» Exercise prompt:
Write out, word for word, every line in the data below from the one containing "context.Err ctx = Some" to the one containing "rewrite Hres. subst r.", both of them included.

------------------------------------------------------------

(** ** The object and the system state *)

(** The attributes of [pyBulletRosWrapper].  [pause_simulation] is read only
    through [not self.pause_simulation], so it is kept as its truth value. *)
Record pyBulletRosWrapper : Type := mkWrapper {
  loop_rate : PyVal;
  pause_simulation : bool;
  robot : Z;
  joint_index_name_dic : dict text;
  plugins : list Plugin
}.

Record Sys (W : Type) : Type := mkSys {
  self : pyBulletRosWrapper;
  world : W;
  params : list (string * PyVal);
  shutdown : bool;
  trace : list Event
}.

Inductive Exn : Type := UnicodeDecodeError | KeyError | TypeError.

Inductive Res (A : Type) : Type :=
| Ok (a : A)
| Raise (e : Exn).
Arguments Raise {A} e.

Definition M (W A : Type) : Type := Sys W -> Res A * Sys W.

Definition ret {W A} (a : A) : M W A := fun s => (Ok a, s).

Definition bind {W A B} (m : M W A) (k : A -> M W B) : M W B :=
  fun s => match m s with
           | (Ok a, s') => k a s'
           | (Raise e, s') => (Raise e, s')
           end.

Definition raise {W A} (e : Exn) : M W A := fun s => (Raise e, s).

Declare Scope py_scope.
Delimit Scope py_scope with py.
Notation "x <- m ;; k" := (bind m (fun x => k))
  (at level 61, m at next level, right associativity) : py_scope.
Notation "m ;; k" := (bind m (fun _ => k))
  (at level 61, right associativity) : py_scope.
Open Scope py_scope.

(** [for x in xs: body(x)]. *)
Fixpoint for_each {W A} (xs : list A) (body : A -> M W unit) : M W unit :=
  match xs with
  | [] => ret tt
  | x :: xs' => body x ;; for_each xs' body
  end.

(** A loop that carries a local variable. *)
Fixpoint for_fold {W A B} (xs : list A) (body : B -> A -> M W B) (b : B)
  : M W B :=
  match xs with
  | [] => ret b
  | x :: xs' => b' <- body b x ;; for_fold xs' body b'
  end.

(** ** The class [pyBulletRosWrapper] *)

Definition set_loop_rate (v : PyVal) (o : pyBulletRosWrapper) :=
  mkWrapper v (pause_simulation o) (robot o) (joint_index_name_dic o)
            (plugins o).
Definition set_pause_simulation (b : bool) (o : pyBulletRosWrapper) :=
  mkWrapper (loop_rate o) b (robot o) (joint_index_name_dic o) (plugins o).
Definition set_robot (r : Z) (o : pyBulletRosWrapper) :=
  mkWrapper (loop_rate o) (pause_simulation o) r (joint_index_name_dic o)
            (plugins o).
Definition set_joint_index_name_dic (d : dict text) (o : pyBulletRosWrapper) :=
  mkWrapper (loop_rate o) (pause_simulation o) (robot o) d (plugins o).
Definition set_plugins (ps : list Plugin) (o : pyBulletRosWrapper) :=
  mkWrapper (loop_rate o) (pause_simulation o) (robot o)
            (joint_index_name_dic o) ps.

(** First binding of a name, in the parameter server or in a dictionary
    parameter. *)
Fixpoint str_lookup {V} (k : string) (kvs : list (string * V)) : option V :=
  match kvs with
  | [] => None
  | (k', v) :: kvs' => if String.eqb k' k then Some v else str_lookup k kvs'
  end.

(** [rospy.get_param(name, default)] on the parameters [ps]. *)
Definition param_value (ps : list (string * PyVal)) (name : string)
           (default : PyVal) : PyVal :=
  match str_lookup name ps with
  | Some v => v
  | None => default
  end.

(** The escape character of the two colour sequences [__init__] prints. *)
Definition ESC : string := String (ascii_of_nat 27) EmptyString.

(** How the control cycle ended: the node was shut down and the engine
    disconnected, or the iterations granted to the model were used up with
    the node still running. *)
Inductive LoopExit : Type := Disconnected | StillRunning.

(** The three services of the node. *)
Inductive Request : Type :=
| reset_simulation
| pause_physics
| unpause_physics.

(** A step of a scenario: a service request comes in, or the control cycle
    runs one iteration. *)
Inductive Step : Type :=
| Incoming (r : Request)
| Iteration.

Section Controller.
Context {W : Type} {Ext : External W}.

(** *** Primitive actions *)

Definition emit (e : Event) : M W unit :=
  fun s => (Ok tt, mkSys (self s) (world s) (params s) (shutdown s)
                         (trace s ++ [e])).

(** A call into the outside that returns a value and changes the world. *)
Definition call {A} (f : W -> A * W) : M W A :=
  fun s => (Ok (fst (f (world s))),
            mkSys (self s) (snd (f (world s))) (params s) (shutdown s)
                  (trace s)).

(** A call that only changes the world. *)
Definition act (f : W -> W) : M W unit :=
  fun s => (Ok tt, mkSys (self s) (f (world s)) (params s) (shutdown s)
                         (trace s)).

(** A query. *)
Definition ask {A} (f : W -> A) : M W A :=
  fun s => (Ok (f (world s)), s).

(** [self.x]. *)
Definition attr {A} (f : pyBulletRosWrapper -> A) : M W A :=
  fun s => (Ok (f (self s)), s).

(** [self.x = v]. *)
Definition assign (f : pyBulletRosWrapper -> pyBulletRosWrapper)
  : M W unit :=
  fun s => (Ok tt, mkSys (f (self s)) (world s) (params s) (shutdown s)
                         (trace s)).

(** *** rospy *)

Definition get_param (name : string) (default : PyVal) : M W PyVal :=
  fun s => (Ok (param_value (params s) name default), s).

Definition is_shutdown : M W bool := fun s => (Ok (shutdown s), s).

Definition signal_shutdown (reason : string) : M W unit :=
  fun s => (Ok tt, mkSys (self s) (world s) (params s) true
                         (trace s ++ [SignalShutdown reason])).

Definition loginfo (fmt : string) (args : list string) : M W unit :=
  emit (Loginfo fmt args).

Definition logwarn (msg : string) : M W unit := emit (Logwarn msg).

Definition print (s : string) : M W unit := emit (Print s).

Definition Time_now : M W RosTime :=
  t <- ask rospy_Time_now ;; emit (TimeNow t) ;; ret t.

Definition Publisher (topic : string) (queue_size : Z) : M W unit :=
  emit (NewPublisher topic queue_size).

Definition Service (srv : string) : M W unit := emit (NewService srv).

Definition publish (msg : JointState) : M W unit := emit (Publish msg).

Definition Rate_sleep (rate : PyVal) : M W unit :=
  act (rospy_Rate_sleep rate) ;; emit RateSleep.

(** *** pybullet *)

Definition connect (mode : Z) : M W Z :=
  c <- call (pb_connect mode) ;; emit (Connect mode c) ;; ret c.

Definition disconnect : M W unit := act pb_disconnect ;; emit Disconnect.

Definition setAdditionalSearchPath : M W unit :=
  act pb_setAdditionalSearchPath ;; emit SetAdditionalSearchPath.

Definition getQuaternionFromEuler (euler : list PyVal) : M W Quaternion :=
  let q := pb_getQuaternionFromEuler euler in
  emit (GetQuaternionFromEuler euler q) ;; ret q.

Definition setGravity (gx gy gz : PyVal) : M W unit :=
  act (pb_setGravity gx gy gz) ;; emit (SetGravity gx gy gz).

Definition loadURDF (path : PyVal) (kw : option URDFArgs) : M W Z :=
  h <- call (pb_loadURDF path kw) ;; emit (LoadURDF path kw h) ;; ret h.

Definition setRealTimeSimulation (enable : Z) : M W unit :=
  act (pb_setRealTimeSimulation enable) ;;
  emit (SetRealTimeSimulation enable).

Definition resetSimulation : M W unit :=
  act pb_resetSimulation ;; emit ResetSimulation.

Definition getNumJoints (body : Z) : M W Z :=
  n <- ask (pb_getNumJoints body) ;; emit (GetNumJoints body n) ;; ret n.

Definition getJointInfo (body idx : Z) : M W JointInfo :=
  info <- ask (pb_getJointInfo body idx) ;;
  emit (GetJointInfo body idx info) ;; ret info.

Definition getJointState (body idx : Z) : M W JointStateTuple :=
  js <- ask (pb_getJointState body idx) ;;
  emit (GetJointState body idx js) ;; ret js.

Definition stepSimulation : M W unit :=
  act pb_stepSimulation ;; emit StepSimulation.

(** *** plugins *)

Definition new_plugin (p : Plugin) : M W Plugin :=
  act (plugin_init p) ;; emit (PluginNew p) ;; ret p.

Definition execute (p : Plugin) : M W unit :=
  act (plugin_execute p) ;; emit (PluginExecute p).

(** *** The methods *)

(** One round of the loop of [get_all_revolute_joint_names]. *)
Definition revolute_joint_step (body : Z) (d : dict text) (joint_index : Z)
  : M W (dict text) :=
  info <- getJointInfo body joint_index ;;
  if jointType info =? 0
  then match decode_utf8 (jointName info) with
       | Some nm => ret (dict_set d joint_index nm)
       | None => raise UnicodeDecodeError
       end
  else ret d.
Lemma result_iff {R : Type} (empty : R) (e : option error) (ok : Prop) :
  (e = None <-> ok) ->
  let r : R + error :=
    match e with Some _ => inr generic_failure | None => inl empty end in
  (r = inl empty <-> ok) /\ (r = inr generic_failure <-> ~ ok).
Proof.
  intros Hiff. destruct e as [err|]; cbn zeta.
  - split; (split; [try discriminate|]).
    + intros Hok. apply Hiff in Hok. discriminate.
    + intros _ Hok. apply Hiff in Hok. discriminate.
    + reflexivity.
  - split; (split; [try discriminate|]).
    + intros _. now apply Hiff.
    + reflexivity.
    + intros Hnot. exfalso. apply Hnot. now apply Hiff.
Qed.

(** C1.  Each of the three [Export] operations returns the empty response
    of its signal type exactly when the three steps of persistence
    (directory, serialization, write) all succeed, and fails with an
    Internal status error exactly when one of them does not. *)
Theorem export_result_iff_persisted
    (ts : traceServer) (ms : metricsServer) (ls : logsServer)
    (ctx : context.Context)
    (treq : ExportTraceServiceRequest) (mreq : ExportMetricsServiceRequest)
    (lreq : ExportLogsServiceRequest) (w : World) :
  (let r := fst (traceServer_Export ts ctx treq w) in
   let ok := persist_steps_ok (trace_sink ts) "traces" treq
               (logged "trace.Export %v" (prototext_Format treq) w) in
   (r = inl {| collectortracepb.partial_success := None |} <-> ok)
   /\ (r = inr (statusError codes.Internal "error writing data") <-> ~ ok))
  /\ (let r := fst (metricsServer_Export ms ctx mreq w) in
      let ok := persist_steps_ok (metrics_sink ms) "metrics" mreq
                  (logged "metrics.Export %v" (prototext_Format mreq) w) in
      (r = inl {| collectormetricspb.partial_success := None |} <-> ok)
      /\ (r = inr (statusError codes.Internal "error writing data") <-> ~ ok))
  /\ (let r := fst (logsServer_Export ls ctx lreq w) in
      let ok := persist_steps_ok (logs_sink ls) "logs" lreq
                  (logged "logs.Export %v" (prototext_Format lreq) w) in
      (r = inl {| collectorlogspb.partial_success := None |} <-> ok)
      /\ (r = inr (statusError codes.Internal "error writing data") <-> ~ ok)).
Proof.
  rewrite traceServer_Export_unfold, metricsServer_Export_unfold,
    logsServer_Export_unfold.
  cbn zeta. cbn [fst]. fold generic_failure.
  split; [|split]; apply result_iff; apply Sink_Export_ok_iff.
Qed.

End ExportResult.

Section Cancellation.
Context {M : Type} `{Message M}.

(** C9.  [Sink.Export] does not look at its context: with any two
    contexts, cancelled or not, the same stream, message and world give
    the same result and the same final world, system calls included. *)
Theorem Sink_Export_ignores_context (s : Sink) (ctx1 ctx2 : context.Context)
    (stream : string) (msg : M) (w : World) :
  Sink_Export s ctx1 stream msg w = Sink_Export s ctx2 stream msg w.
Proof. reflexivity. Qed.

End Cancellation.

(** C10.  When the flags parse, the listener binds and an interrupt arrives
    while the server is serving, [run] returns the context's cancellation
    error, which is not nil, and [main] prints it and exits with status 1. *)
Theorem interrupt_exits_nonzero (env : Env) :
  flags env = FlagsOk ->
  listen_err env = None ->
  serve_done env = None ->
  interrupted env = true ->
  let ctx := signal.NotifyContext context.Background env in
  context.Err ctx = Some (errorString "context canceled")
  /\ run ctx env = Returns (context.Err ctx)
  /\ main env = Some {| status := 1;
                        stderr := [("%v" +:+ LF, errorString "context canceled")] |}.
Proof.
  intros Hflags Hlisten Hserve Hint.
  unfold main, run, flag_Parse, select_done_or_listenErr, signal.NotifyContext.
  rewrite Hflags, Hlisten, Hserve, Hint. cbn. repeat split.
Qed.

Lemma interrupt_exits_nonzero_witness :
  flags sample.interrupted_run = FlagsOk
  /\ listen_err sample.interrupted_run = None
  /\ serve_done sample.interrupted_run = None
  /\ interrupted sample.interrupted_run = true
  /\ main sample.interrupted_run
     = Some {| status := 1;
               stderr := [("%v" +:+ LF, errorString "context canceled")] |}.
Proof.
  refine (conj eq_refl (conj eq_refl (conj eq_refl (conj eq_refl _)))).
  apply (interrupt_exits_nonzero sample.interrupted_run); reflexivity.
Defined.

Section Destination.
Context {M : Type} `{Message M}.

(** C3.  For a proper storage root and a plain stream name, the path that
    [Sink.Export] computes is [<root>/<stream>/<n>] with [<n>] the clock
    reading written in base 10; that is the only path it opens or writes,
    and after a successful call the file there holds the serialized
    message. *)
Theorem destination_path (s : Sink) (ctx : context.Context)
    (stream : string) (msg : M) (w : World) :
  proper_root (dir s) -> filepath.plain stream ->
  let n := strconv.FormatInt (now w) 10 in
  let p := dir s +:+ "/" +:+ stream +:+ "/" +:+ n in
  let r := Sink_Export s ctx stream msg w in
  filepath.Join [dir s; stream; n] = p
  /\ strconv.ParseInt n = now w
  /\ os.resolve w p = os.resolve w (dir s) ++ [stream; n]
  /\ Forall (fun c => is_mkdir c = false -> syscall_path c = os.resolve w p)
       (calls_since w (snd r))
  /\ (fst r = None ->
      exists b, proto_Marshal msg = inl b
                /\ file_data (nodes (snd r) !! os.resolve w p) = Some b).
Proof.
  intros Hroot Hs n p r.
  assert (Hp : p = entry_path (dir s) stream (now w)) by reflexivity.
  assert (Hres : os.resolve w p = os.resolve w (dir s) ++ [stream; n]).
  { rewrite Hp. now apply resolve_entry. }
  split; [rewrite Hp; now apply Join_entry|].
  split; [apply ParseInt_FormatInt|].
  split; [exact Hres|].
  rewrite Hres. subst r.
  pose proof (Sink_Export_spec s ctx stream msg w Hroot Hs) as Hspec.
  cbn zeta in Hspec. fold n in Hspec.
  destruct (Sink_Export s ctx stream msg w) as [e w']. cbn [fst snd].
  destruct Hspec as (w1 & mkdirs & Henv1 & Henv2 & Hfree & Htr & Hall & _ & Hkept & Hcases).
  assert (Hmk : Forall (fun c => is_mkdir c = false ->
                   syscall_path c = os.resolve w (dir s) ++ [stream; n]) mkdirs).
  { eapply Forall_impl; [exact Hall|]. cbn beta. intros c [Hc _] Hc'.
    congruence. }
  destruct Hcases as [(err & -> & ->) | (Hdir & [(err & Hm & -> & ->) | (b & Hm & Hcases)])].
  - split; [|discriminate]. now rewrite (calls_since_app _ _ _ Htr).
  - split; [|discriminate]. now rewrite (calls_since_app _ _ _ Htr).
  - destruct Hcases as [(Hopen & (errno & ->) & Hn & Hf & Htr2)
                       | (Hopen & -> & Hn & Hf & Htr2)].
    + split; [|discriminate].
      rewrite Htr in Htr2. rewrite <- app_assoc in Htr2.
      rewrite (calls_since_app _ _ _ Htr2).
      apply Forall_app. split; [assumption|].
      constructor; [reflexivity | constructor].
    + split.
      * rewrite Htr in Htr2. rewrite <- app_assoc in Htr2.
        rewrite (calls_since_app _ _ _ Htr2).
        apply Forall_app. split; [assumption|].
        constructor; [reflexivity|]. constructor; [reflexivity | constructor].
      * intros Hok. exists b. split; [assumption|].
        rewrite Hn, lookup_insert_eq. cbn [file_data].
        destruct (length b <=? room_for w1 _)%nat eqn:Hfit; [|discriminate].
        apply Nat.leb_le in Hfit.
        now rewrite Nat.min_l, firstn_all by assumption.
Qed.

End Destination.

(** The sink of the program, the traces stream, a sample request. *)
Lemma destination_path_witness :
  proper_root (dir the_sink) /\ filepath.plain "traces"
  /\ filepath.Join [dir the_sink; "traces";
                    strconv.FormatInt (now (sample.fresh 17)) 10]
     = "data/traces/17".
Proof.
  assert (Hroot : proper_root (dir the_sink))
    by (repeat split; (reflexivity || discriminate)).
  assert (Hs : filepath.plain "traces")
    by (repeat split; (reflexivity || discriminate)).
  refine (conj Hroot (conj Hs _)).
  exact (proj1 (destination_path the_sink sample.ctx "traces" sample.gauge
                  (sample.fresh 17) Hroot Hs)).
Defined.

------------------------------------------------------------

» Answer box:
  context.Err ctx = Some (errorString "context canceled")
  /\ run ctx env = Returns (context.Err ctx)
  /\ main env = Some {| status := 1;
                        stderr := [("%v" +:+ LF, errorString "context canceled")] |}.
Proof.
  intros Hflags Hlisten Hserve Hint.
  unfold main, run, flag_Parse, select_done_or_listenErr, signal.NotifyContext.
  rewrite Hflags, Hlisten, Hserve, Hint. cbn. repeat split.
Qed.

Lemma interrupt_exits_nonzero_witness :
  flags sample.interrupted_run = FlagsOk
  /\ listen_err sample.interrupted_run = None
  /\ serve_done sample.interrupted_run = None
  /\ interrupted sample.interrupted_run = true
  /\ main sample.interrupted_run
     = Some {| status := 1;
               stderr := [("%v" +:+ LF, errorString "context canceled")] |}.
Proof.
  refine (conj eq_refl (conj eq_refl (conj eq_refl (conj eq_refl _)))).
  apply (interrupt_exits_nonzero sample.interrupted_run); reflexivity.
Defined.

Section Destination.
Context {M : Type} `{Message M}.

(** C3.  For a proper storage root and a plain stream name, the path that
    [Sink.Export] computes is [<root>/<stream>/<n>] with [<n>] the clock
    reading written in base 10; that is the only path it opens or writes,
    and after a successful call the file there holds the serialized
    message. *)
Theorem destination_path (s : Sink) (ctx : context.Context)
    (stream : string) (msg : M) (w : World) :
  proper_root (dir s) -> filepath.plain stream ->
  let n := strconv.FormatInt (now w) 10 in
  let p := dir s +:+ "/" +:+ stream +:+ "/" +:+ n in
  let r := Sink_Export s ctx stream msg w in
  filepath.Join [dir s; stream; n] = p
  /\ strconv.ParseInt n = now w
  /\ os.resolve w p = os.resolve w (dir s) ++ [stream; n]
  /\ Forall (fun c => is_mkdir c = false -> syscall_path c = os.resolve w p)
       (calls_since w (snd r))
  /\ (fst r = None ->
      exists b, proto_Marshal msg = inl b
                /\ file_data (nodes (snd r) !! os.resolve w p) = Some b).
Proof.
  intros Hroot Hs n p r.
  assert (Hp : p = entry_path (dir s) stream (now w)) by reflexivity.
  assert (Hres : os.resolve w p = os.resolve w (dir s) ++ [stream; n]).
  { rewrite Hp. now apply resolve_entry. }
  split; [rewrite Hp; now apply Join_entry|].
  split; [apply ParseInt_FormatInt|].
  split; [exact Hres|].
  rewrite Hres. subst r.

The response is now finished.